И друзья отправились на родину рябины с пушистыми цветами. Впереди шёл знающий дорогу Бук, за ним Бориска, сзади – Машенька. А Сорока то перелетала с дерева на дерево и поджидала друзей, то порхала над ними и стрекотала, стрекотала, стрекотала…
Около скрипящей пихты Бук сказал:
– Пожалуйста, подождите меня одну минутку.
Было бы вернее, если бы он сказал «десять минут», потому что вернулся Бук далеко не сразу.
– Вот! – гордо сказал он, подволакивая часы к Бориске. – Заводи – и они пойдут, как новенькие! Правда, когда мне удалось заполучить их, они уже не чакали. Но ворона клялась своим прадедушкой и своей прабабушкой, что часы в порядке. Да и вообще, много ли стоят два дохлых ерша, которых я нашёл на берегу…

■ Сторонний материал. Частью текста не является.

Lemma handle_popup_key_ok k a : app_ok a -> ke_save_error k = None -> is_form_popup (ap_popup a) = true ->
  key_outcome k a (handle_popup_key lower unicode_alphanumeric hex_decode k a).
Proof.
  intros Ha Hs Hp. unfold handle_popup_key. destruct (proj1 (ak_popup a Ha) Hp) as (f & Ef & Hf). rewrite Ef.
  destruct (_ && negb (is_on_list f) && _).
  { eapply (form_stays k a _ (set_focus (length (fo_fields f)) f)); try done. by apply set_focus_ok. }
  match goal with |- context [match ?x with Some _ => _ | None => _ end] => destruct x as [r|] eqn:El end.
  { destruct (is_folder_popup _ && _); [|done]. by eapply device_list_key_ok. }
  destruct (handle_form_key_ok (adds_device (ap_popup a)) k f Hf) as (action & f' & E & Hf' & Hsub). rewrite E. cbn [mbind option_bind].
  destruct action.
  - by eapply (form_stays k a _ f').
  - apply submit_form_ok; try done. by apply Hsub.
  - split; [|by left]. apply (same_parts a); done || by apply popup_ok_simple.
Qed.

Lemma handle_confirm_key_ok k a t m : app_ok a -> ke_save_error k = None -> ap_popup a = PopConfirm t m ->
  key_outcome k a (Some (handle_confirm_key lower k a)).
Proof.
  intros Ha Hs Hp. unfold handle_confirm_key. destruct (proj2 (ak_popup a Ha) t m Hp) as (c & Ec & Hn).
  destruct (pressed k "y" || pressed k "Y") eqn:Ey.
  - rewrite Ec. unfold run_confirm. set (b := match c with DeleteDevice _ => _ | DeleteFolder _ => _ end).
    assert (Hb : ap_logs b = ap_logs a /\ ap_config b = confirmed_config c (ap_config a)) by (by destruct c).
    destruct Hb as [Hb1 Hb2].
    destruct (save_and_log_ok k (set_popup PopNone b)) as (H1 & H2 & H3);
      [done|cbn; rewrite Hb1; apply (ak_logs a Ha)|by apply popup_ok_simple|].
    assert (E : set_popup PopNone (save_and_log lower k b) = save_and_log lower k (set_popup PopNone b)).
    { unfold save_and_log. rewrite Hs. cbn. destruct (ap_service b); done. }
    rewrite E. split; [done|]. right. rewrite H2, H3. split; [done|]. right. exists t, m, c. split_and!; try done.
    + by apply orb_true_iff in Ey.
    + rewrite H2. cbn. rewrite Hb2. apply confirmed_config_deletes.
  - case_match; [|split; [done|by left]]. split; [|by left]. apply (same_parts a); done || by apply popup_ok_simple.
Qed.

Lemma handle_filter_popup_key_ok k q a : app_ok a -> key_outcome k a (Some (handle_filter_popup_key lower k q a)).
Proof.
  intros Ha. apply quiet_outcome. unfold handle_filter_popup_key.
  assert (Hset : forall p, is_form_popup p = false -> (forall t m, p <> PopConfirm t m) -> app_ok (set_popup p a)).
  { intros p Hp Hc. apply (same_parts a); try done. by apply popup_ok_simple. }
  destruct (query_key k q) as [q'|[]]; (split; [|done]); [|apply set_filter_ok|]; by apply Hset.
Qed.

Lemma handle_search_popup_key_ok k q a : app_ok a -> key_outcome k a (Some (handle_search_popup_key lower k q a)).
Proof.
  intros Ha. apply quiet_outcome. unfold handle_search_popup_key.
  assert (Hset : forall p, is_form_popup p = false -> (forall t m, p <> PopConfirm t m) -> app_ok (set_popup p a)).
  { intros p Hp Hc. apply (same_parts a); try done. by apply popup_ok_simple. }
  destruct (query_key k q) as [q'|[]]; (split; [|done]); try (by apply Hset).
  destruct (ak_logs a Ha) as [H1 _ _ _]. pose proof (recompute_logs_ok (mkLogs (lg_lines (ap_logs a)) (lg_level (ap_logs a))
    (lg_scroll (ap_logs a)) (Some q) (lg_matches (ap_logs a)) (lg_selected (ap_logs a))) H1) as [K1 K2 K3 K4].
  destruct Ha as [_ A2 _]. split; [|exact A2|by apply popup_ok_simple]. split; try done. cbn in *.
  match goal with |- ?m <> [] -> _ => generalize m end. intros [|x m] Hm; [done|]. cbn. lia.
Qed.

Lemma select_match_ok sel l : logs_ok l -> lg_matches l <> [] -> (sel < length (lg_matches l))%nat ->
  exists l', select_match sel l = Some l' /\ logs_ok l'.
Proof.
  intros [H1 H2 H3 H4] Hm Hs. unfold select_match. rewrite (proj2 (Nat.leb_le _ _)) by lia. eexists. split; [done|]. by split.
Qed.

Lemma handle_logs_key_ok k a : app_ok a -> ap_popup a = PopNone ->
  exists r, handle_logs_key k a = Some r /\ (forall a', r = inl a' -> key_quiet k a (Some a')).
Proof.
  intros Ha Hp. destruct (ak_logs a Ha) as [H1 H2 H3 H4]. unfold handle_logs_key.
  assert (Hlogs : forall l, logs_ok l -> key_quiet k a (Some (set_logs l a))).
  { intros l Hl. destruct Ha as [_ A2 A3]. split; [|done]. by split. }
  assert (Hscroll : forall n, exists r : App + unit, Some (inl (set_logs (set_scroll n (ap_logs a)) a)) = Some r /\
            (forall a', r = inl a' -> key_quiet k a (Some a'))).
  { intros n. eexists. split; [done|]. intros a' [= <-]. apply Hlogs. by split. }
  assert (Hnot : exists r : App + unit, Some (inr tt) = Some r /\ (forall a', r = inl a' -> key_quiet k a (Some a'))).
  { eexists. split; [done|]. by intros. }
  destruct (ke_code k) as [c| | | | | | | | | | | | | | | |n|]; try apply Hscroll; try apply Hnot.
  - repeat (case_match; [try apply Hscroll|]); try apply Hnot.
    + eexists. split; [done|]. intros a' [= <-]. split; [|done]. apply (same_parts a); done || by apply popup_ok_simple.
    + unfold next_match. destruct (lg_matches (ap_logs a)) as [|x ms] eqn:Em.
      { eexists. split; [done|]. intros a' [= <-]. apply Hlogs. apply (ak_logs a Ha). }
      rewrite <- Em in *. destruct (select_match_ok (S (lg_selected (ap_logs a)) `min` (length (lg_matches (ap_logs a)) - 1)) (ap_logs a))
        as (l' & -> & Hl'); [apply (ak_logs a Ha)|by rewrite Em|rewrite Em; cbn [length]; lia|].
      cbn. eexists. split; [done|]. intros a' [= <-]. by apply Hlogs.
    + unfold prev_match. destruct (lg_matches (ap_logs a)) as [|x ms] eqn:Em.
      { eexists. split; [done|]. intros a' [= <-]. apply Hlogs. apply (ak_logs a Ha). }
      rewrite <- Em in *. assert (Hne : lg_matches (ap_logs a) <> []) by (by rewrite Em). specialize (H4 Hne).
      destruct (select_match_ok (lg_selected (ap_logs a) - 1) (ap_logs a)) as (l' & -> & Hl'); [apply (ak_logs a Ha)|done|lia|].
      cbn. eexists. split; [done|]. intros a' [= <-]. by apply Hlogs.
  - eexists. split; [done|]. intros a' [= <-]. apply Hlogs. by split.
Qed.

Definition without_exit (r : option (bool * App)) : option App := snd <$> r.

Lemma handle_event_ok k a : app_ok a -> ke_save_error k = None ->
  key_outcome k a (without_exit (handle_event lower unicode_alphanumeric hex_encode hex_decode k a)).
Proof.
  intros Ha Hs. pose proof (quiet_outcome k a (Some a) (key_quiet_refl k a Ha)) as Hsame.
  unfold handle_event. destruct (ke_press k); [|done]. unfold handle_key.
  assert (Hpop : forall p, is_form_popup p = false -> (forall t m, p <> PopConfirm t m) -> key_outcome k a (Some (set_popup p a))).
  { intros p Hp Hc. apply quiet_outcome. split; [|done]. apply (same_parts a); try done. by apply popup_ok_simple. }
  assert (Hstay : forall o, without_exit (let+ a := o in Some (false, a)) = o) by (by intros [b|]).
  do 3 (case_match; [try done; try (by apply Hpop)|]).
  case_match.
  { apply quiet_outcome. split; [|done]. destruct Ha as [[A1 A2 A3 A4] B C]. split; [by apply log_push_ok|done|done]. }
  destruct (ap_popup a) eqn:Ep; rewrite ?Hstay; try (by apply handle_popup_key_ok; rewrite ?Ep); try (by apply Hpop).
  - assert (Htab : key_outcome k a (without_exit (let+ a0 := handle_tab_key lower hex_encode k a in Some (false, a0)))).
    { rewrite Hstay. apply quiet_outcome. by apply handle_tab_key_ok. }
    destruct (ap_tab a); try done. destruct (handle_logs_key_ok k a Ha Ep) as (r & -> & Hr). cbn [mbind option_bind].
    destruct r as [a'|]; [|done]. apply quiet_outcome. by apply Hr.
  - by apply handle_search_popup_key_ok.
  - by apply handle_filter_popup_key_ok.
  - by eapply handle_confirm_key_ok.
Qed.

(** Key presses one after the other. *)
Fixpoint tui_run (ks : list KeyEvent) (a : App) : option App :=
  match ks with
  | [] => Some a
  | k :: ks' => let+ a := without_exit (handle_event lower unicode_alphanumeric hex_encode hex_decode k a) in tui_run ks' a
  end.

Lemma tui_run_ok ks a a' : app_ok a -> Forall (fun k => ke_save_error k = None) ks -> tui_run ks a = Some a' -> app_ok a'.
Proof.
  revert a. induction ks as [|k ks IH]; intros a Ha Hs E; cbn in E; [by simplify_eq|]. apply Forall_cons in Hs as [Hk Hs].
  pose proof (handle_event_ok k a Ha Hk) as Ho. destruct (without_exit _) as [b|]; [|done]. cbn in E. destruct Ho as [Hb _]. by apply (IH b).
Qed.
End Sound.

– Бук, – сказал Бориска, поднимая принесённую вещь, – это не часы.
– Ха-ха-ха! – рассмеялся Бук. – Может быть, ты скажешь, что – трактор?
– Нет, не трактор, а компас.
– Что?
– Компас.
– А стрелки? – спросил Бук, ловко вскарабкавшись Бориске на плечо. – Зачем тогда сделаны стрелки?
– Так и должно быть. Синяя показывает, где север, а красная смотрит на юг. По ним человек сразу узнаёт, куда ему надо идти.
– Значит, теперь, посмотрев на стрелки, ты знаешь, в какую сторону нам надо идти, чтобы отыскать склон, где росла рябина с пушистыми цветами.